BioVenn is a web application developed at the Centre for Molecular and Biomolecular Informatics that enables creation of Venn diagrams from up to 3 sets of data. Unlike in Venny, the diagrams in BioVenn are area-proportional, which means that the size of the circles and the overlaps correspond to the sizes of the data sets. BioVenn also comes with interesting features, such as the ability to directly upload a data set from a tab file, or to support a wide range of identifiers which can be linked to biological databases.

BioVenn-omictools
Venn diagram generated with BioVenn

Venn diagram

Venn diagram was developed by the VIB-Ugen Center for Plant Systems Biology at Ghent University. This web application allows users to draw Venn diagrams from up to 6 data lists, in a symmetric or non-symmetric fashion. The diagrams can then be downloaded in SVG or PNG format. Moreover, Venn diagram is able to calculate the intersections of up to 30 different lists, making it a useful tool to identify common values between multiple data sets.

Venn-diagram-omictools
Venn diagram generated with the Venn diagram software

Bronze medal for InteractiVenn

A very close third place goes to InteractiVenn, chosen by 41% of voters as their favorite tool.

InteractiVenn is a sophisticated and flexible web-based tool that allows creation of Venn diagrams from up to 6 lists and analysis of set unions, while preserving the shape of the diagram. By displaying partial unions, the user is able to locate regions that combine unions of sets and their intersections, thus providing additional observations on the interactions between joined sets.

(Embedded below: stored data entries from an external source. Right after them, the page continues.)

(** * plant_ml dashboard front end: a shallow embedding and its properties

    The page scripts [static/js/dashboard.js] (plant wizard, camera, disease
    detection, crop advice) and the weather script (location, weather lookup,
    weather rendering) are embedded as Rocq functions over an explicit page
    state.  JavaScript strings are sequences of UTF-16 code units, the
    regular expressions of the formatters are run by a backtracking matcher
    that follows the ECMAScript priority order, exceptions are an explicit
    outcome, and the platform (network, camera, clock) enters as arguments. *)

From Stdlib Require Import ZArith NArith List Ascii String Bool Lia.
From Stdlib Require Import Floats.SpecFloat.
From Stdlib Require Import Numbers.DecimalString.
From stdpp Require Import gmap strings list fin_maps.

Set Warnings "-register-all".

(* ===================================================================== *)
(** ** JavaScript strings *)
(* ===================================================================== *)

Module JsString.

(** A string value is its sequence of UTF-16 code units. *)
Abbreviation jsstring := (list N).

(** An ASCII literal. *)
Definition u (s : string) : jsstring :=
  List.map N_of_ascii (list_ascii_of_string s).

Definition nl : jsstring := [10%N].          (* \n *)
Definition q : jsstring := [34%N].           (* the double quote *)
Fixpoint sp (n : nat) : jsstring :=          (* n spaces *)
  match n with O => [] | S n' => 32%N :: sp n' end.

(** Decimal digits of a non-negative integer, as in [String(n)]. *)
Definition digits (n : N) : jsstring :=
  u (NilEmpty.string_of_uint (N.to_uint n)).

(** [\n] *)
Definition is_nl (c : N) : bool := (c =? 10)%N.

(** ECMAScript LineTerminator: LF, CR, LS, PS. *)
Definition is_line_terminator (c : N) : bool :=
  ((c =? 10) || (c =? 13) || (c =? 0x2028) || (c =? 0x2029))%N.

(** [.] without the [s] flag: anything but a line terminator. *)
Definition is_dot (c : N) : bool := negb (is_line_terminator c).

(** [\d] *)
Definition is_digit (c : N) : bool := ((48 <=? c) && (c <=? 57))%N.

(** [\s], also the set removed by [String.prototype.trim]:
    WhiteSpace and LineTerminator. *)
Definition is_space (c : N) : bool :=
  ((c =? 9) || (c =? 10) || (c =? 11) || (c =? 12) || (c =? 13) || (c =? 32)
   || (c =? 0xA0) || (c =? 0x1680)
   || ((0x2000 <=? c) && (c <=? 0x200A))
   || (c =? 0x2028) || (c =? 0x2029) || (c =? 0x202F) || (c =? 0x205F)
   || (c =? 0x3000) || (c =? 0xFEFF))%N.

Fixpoint drop_spaces (s : jsstring) : jsstring :=
  match s with
  | c :: s' => if is_space c then drop_spaces s' else s
  | [] => []
  end.

(** [s.trim()] *)
Definition trim (s : jsstring) : jsstring :=
  rev (drop_spaces (rev (drop_spaces s))).

End JsString.
Import JsString.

With InteractiVenn, the user can choose text size, color, opacity, and can export the diagram in a vectored format.  Datasets can also be saved locally for later use on the website.

Interactivenn-omictools
Venn diagram generated with InteractiVenn

References

(Oliveros, J.C., 2007-2015) Venny. An interactive tool for comparing lists with Venn’s diagrams. http://bioinfogp.cnb.csic.es/tools/venny/index.html

(Hulsen et al., 2008) BioVenn – a web application for the comparison and visualization of biological lists using area-proportional Venn diagrams. BMC Genomics.

Venn diagram: http://bioinformatics.psb.ugent.be/webtools/Venn/

(Heberle et al., 2015) InteractiVenn: a web-based tool for the analysis of sets through Venn diagrams. BMC Bioinformatics.